(** The transitions of the operation at one index. *)
Definition operation_transitions (open : OpenRollbackPlanRecord) (r : VerifiedMigrationRollbackManifest)
    (operation_index : nat) (operation : VerifiedMigrationRollbackOperation)
    : list (GroupJournalEventKind * ExecutionFence) :=
  match operation with
  | RollbackSchemaDelta step_index =>
      map (fun e => (re_kind e, re_fence e)) (rollback_step_events (rollback_events open) r step_index)
  | RollbackBackfill _ =>
      map (fun e => (be_kind e, be_fence e)) (rollback_backfill_events (rollback_backfill_entries open) r operation_index)
  end.

Definition rollback_transitions (open : OpenRollbackPlanRecord) (r : VerifiedMigrationRollbackManifest)
    : list (Z * list (GroupJournalEventKind * ExecutionFence)) :=
  imap (fun i o => (Z.of_nat i, operation_transitions open r i o)) (rollback_operations r).

Fixpoint validate_rollbacks (open : OpenRollbackPlanRecord) (flags : list bool) (completed index : nat)
    (rs : list VerifiedMigrationRollbackManifest) : result Diagnostic () :=
  match rs with
  | [] => Ok tt
  | r :: rs =>
      let? all_complete := validate_progress false true (rollback_transitions open r) in
      if default false (flags !! index) && negb all_complete
      then Err (stable Integrity "migration_execution_applied_group_mismatch") else
      if (completed <? index)%nat && existsb (fun o => negb (bool_decide (o.2 = []))) (rollback_transitions open r)
      then Err (stable Integrity "migration_execution_future_manifest_progress") else
      validate_rollbacks open flags completed (S index) rs
  end.

Definition validate_open_rollback_plan (plan : VerifiedMigrationRollbackPlan) (l : MigrationLease)
    (open : OpenRollbackPlanRecord) (rolled_back : list (JournalEntry RolledBackRecord))
    : option (result Diagnostic nat) :=
  let record := entry_record (rollback_entry open) in
  match from_verified_rollback_plan (MigrationLease_new (lease_scope l) (lease_holder l) (rp_fence record)) plan
          (applied_basis plan) (rollback_source plan) with
  | Err e => Some (Err e)
  | Ok expected =>
      if negb (bool_decide (expected = record))
      then Some (Err (stable Integrity "migration_execution_open_plan_identity_mismatch")) else
      if negb (bool_decide (rp_scope record = lease_scope l)) || (lease_fence l <? rp_fence record)
      then Some (Err (stable Integrity "migration_execution_open_plan_fence_mismatch")) else
      match mark_retired (rollbacks plan) l (entry_sequence (rollback_entry open)) None
              (replicate (length (rollbacks plan)) false) rolled_back with
      | None => None
      | Some (Err e) => Some (Err e)
      | Some (Ok flags) =>
          let completed := length (take_while (fun b => b) flags).1 in
          Some (if existsb (fun b => b) (skipn completed flags)
                then Err (stable Integrity "migration_execution_non_prefix_applied_progress") else
                let? _ := try_map (validate_step_event (rollbacks plan) l) (rollback_events open) in
                let? _ := try_map (validate_reverse_backfill_event (rollbacks plan) l) (rollback_backfill_entries open) in
                let? _ := validate_rollbacks open flags completed 0 (rollbacks plan) in
                Ok completed)
      end
  end.
End validation.

(** ** Schema steps *)

Section executor.
Context (sha256 : str -> str).
Context (encode : VerifiedSchemaMigrationManifest -> result Diagnostic str).
Context (l : MigrationLease) (control : MigrationExecutionControl).

Definition record_step_event {S} (r : VerifiedMigrationRollbackManifest) (step_index : nat)
    (kind : GroupJournalEventKind) (observed : option Fingerprint.Fingerprint)
    (failed : Diagnostic -> Prog (result Diagnostic (Step S))) (next : Prog (result Diagnostic (Step S)))
    : Prog (result Diagnostic (Step S)) :=
  match RollbackStepEventRecord_new l r step_index kind observed with
  | Err e => Ret (Err e)
  | Ok event =>
      let! answer := perform (RecordRollbackStepEvent l event) in
      match answer with Err e => failed e | Ok _ => next end
  end.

----

§ **WHAT IS BEING ASKED**
Only the lines above from the line containing "let? all_complete := validate_progress" through the line containing "(Ok flags) =>" should be retyped, exactly and with both ends included.

§ **ANSWER BOX**
      let? all_complete := validate_progress false true (rollback_transitions open r) in
      if default false (flags !! index) && negb all_complete
      then Err (stable Integrity "migration_execution_applied_group_mismatch") else
      if (completed <? index)%nat && existsb (fun o => negb (bool_decide (o.2 = []))) (rollback_transitions open r)
      then Err (stable Integrity "migration_execution_future_manifest_progress") else
      validate_rollbacks open flags completed (S index) rs
  end.

Definition validate_open_rollback_plan (plan : VerifiedMigrationRollbackPlan) (l : MigrationLease)
    (open : OpenRollbackPlanRecord) (rolled_back : list (JournalEntry RolledBackRecord))
    : option (result Diagnostic nat) :=
  let record := entry_record (rollback_entry open) in
  match from_verified_rollback_plan (MigrationLease_new (lease_scope l) (lease_holder l) (rp_fence record)) plan
          (applied_basis plan) (rollback_source plan) with
  | Err e => Some (Err e)
  | Ok expected =>
      if negb (bool_decide (expected = record))
      then Some (Err (stable Integrity "migration_execution_open_plan_identity_mismatch")) else
      if negb (bool_decide (rp_scope record = lease_scope l)) || (lease_fence l <? rp_fence record)
      then Some (Err (stable Integrity "migration_execution_open_plan_fence_mismatch")) else
      match mark_retired (rollbacks plan) l (entry_sequence (rollback_entry open)) None
              (replicate (length (rollbacks plan)) false) rolled_back with
      | None => None
      | Some (Err e) => Some (Err e)
      | Some (Ok flags) =>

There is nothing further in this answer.